Dataset items:
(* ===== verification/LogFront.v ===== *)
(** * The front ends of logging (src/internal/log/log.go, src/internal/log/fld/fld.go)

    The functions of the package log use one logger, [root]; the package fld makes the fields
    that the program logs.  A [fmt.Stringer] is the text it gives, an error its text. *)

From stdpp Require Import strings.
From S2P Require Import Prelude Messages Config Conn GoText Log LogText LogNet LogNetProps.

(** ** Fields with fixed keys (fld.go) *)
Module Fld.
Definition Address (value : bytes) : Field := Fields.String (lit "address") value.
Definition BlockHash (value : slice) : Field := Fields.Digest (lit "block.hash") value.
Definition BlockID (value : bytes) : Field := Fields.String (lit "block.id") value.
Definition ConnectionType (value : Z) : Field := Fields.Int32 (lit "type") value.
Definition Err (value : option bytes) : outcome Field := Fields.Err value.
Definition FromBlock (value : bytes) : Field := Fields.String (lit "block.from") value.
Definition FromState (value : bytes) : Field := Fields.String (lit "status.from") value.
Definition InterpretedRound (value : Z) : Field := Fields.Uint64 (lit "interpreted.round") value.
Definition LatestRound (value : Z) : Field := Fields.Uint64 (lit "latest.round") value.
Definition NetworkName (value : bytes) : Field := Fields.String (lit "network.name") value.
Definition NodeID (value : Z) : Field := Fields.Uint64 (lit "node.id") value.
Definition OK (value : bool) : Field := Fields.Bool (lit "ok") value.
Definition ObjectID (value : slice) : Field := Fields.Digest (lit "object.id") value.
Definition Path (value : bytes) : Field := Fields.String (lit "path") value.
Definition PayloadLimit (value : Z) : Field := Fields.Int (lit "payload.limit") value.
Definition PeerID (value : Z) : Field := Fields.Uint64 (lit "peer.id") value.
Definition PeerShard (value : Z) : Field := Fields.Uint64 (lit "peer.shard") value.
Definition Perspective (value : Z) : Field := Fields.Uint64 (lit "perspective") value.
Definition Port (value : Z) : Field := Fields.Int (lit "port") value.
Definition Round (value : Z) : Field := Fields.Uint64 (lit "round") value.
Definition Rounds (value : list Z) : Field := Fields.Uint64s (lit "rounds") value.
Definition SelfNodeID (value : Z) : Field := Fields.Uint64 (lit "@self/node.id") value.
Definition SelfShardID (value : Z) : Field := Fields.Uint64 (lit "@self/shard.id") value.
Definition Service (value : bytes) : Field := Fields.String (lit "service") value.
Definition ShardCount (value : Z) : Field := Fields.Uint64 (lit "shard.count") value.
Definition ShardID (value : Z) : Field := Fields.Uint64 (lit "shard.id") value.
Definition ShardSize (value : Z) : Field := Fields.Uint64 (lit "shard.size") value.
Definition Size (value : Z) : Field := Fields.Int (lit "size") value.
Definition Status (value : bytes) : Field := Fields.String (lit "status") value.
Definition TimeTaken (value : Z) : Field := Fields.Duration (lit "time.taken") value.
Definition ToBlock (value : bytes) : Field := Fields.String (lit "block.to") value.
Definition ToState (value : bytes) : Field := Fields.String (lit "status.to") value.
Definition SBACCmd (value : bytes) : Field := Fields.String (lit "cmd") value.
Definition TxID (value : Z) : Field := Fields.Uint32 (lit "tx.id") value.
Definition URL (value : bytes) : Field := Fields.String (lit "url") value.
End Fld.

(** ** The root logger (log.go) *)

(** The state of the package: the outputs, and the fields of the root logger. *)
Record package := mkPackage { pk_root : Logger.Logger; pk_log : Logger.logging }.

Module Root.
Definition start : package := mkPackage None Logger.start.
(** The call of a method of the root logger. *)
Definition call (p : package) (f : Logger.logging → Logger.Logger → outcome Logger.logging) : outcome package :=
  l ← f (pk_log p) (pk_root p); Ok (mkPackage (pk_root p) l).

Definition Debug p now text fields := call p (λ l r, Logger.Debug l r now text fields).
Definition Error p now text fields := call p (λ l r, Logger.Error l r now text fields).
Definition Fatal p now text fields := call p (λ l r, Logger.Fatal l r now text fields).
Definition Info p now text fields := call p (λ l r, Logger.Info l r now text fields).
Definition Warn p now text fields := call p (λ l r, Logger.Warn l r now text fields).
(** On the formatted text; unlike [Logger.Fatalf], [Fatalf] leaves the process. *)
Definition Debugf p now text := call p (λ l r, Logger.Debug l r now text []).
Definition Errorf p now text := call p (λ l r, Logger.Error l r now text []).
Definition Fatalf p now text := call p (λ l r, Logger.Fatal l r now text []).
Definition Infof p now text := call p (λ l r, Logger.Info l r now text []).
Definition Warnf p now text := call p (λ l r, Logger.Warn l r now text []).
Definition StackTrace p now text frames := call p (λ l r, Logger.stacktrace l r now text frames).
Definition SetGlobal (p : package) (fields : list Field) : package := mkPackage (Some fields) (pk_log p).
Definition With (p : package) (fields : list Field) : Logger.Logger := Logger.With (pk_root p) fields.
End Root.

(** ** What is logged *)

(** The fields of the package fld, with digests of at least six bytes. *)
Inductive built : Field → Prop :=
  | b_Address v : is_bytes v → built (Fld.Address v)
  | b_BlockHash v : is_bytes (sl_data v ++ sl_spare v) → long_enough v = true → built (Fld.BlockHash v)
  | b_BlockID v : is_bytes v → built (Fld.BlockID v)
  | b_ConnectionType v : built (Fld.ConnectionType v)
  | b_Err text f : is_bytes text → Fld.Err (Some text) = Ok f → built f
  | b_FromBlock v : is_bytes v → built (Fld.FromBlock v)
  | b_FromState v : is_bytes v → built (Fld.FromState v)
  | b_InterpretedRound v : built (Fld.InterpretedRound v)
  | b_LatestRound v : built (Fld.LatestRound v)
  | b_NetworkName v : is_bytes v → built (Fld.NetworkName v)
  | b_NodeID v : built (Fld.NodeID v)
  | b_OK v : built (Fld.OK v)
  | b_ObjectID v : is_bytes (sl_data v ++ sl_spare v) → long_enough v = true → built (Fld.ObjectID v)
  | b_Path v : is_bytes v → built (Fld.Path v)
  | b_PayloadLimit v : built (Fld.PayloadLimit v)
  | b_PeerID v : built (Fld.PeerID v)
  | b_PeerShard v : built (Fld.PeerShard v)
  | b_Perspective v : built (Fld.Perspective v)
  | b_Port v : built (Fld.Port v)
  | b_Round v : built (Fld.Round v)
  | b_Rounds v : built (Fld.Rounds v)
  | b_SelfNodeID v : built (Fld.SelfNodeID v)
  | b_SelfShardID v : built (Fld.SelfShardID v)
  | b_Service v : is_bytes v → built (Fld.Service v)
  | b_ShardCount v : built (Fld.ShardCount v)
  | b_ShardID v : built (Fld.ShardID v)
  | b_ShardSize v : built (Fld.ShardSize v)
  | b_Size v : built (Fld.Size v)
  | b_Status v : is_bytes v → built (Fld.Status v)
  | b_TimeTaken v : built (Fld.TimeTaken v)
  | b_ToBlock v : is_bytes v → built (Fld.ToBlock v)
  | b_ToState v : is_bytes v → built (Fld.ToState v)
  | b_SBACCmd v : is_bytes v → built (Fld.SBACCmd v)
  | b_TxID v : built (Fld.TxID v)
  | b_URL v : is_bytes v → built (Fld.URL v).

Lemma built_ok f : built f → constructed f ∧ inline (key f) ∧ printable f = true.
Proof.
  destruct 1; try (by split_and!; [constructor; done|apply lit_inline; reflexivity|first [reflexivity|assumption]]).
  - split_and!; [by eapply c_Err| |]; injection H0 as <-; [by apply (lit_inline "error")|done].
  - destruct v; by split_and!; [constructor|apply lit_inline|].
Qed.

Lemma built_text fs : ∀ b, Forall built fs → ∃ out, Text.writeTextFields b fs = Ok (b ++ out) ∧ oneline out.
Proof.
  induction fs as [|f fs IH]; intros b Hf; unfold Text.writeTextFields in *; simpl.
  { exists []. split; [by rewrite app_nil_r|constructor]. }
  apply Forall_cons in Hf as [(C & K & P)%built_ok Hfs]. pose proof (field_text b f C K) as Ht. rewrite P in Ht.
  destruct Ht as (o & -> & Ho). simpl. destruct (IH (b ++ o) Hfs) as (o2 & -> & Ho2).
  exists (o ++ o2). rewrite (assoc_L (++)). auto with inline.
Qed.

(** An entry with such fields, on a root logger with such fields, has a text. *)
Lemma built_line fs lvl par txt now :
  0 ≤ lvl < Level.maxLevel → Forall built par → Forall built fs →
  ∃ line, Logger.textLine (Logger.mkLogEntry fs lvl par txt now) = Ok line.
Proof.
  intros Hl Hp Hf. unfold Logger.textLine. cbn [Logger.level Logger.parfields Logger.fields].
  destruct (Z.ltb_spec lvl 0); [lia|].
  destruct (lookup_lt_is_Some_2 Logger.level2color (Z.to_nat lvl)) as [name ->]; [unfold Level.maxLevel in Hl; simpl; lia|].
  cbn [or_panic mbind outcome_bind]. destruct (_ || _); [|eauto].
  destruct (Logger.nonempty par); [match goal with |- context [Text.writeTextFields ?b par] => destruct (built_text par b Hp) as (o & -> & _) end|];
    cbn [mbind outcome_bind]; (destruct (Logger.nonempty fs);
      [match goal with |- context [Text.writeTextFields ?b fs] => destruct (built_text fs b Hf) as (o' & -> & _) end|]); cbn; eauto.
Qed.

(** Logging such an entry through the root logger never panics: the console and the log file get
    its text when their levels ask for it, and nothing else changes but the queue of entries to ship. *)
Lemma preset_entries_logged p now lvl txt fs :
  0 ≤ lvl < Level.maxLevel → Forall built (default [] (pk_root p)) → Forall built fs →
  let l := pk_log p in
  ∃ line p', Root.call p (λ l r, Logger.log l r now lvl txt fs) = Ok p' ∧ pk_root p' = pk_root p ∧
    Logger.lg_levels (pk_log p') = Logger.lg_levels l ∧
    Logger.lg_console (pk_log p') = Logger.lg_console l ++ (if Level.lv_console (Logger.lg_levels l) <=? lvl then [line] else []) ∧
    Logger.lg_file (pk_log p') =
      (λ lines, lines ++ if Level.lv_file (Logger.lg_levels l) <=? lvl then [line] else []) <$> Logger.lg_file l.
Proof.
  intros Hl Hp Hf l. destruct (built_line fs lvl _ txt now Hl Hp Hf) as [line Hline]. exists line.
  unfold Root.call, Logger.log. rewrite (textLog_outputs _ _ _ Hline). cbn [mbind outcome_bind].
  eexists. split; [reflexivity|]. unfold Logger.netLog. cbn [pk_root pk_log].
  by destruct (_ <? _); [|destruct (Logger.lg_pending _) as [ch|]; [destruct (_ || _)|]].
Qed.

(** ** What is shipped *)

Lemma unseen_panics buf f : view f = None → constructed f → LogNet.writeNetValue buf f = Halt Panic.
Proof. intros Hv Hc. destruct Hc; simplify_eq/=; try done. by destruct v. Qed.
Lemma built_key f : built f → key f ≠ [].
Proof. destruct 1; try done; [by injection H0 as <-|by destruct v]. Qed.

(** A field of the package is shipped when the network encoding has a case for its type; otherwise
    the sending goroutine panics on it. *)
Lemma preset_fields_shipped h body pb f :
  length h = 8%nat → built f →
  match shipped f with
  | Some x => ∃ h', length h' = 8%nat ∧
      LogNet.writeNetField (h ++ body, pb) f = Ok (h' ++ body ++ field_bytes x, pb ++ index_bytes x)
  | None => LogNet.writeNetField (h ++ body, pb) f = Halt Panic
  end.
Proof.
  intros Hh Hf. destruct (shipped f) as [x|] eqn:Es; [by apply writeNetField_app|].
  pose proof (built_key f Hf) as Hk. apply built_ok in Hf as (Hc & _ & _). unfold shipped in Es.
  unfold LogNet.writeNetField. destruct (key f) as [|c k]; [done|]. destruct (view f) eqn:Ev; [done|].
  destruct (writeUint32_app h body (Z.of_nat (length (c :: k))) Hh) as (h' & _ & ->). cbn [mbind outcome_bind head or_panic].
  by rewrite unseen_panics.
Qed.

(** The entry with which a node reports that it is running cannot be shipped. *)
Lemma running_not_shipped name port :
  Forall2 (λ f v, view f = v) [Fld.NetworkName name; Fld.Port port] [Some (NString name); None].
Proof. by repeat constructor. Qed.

__Exercise instructions__: Your answer must consist solely of the lines above between the line holding "built (Fld.Round v)" and the line holding "built (Fld.ToState v)", inclusive, copied exactly.

__Solution to this task__:
  | b_Round v : built (Fld.Round v)
  | b_Rounds v : built (Fld.Rounds v)
  | b_SelfNodeID v : built (Fld.SelfNodeID v)
  | b_SelfShardID v : built (Fld.SelfShardID v)
  | b_Service v : is_bytes v → built (Fld.Service v)
  | b_ShardCount v : built (Fld.ShardCount v)
  | b_ShardID v : built (Fld.ShardID v)
  | b_ShardSize v : built (Fld.ShardSize v)
  | b_Size v : built (Fld.Size v)
  | b_Status v : is_bytes v → built (Fld.Status v)
  | b_TimeTaken v : built (Fld.TimeTaken v)
  | b_ToBlock v : is_bytes v → built (Fld.ToBlock v)
  | b_ToState v : is_bytes v → built (Fld.ToState v)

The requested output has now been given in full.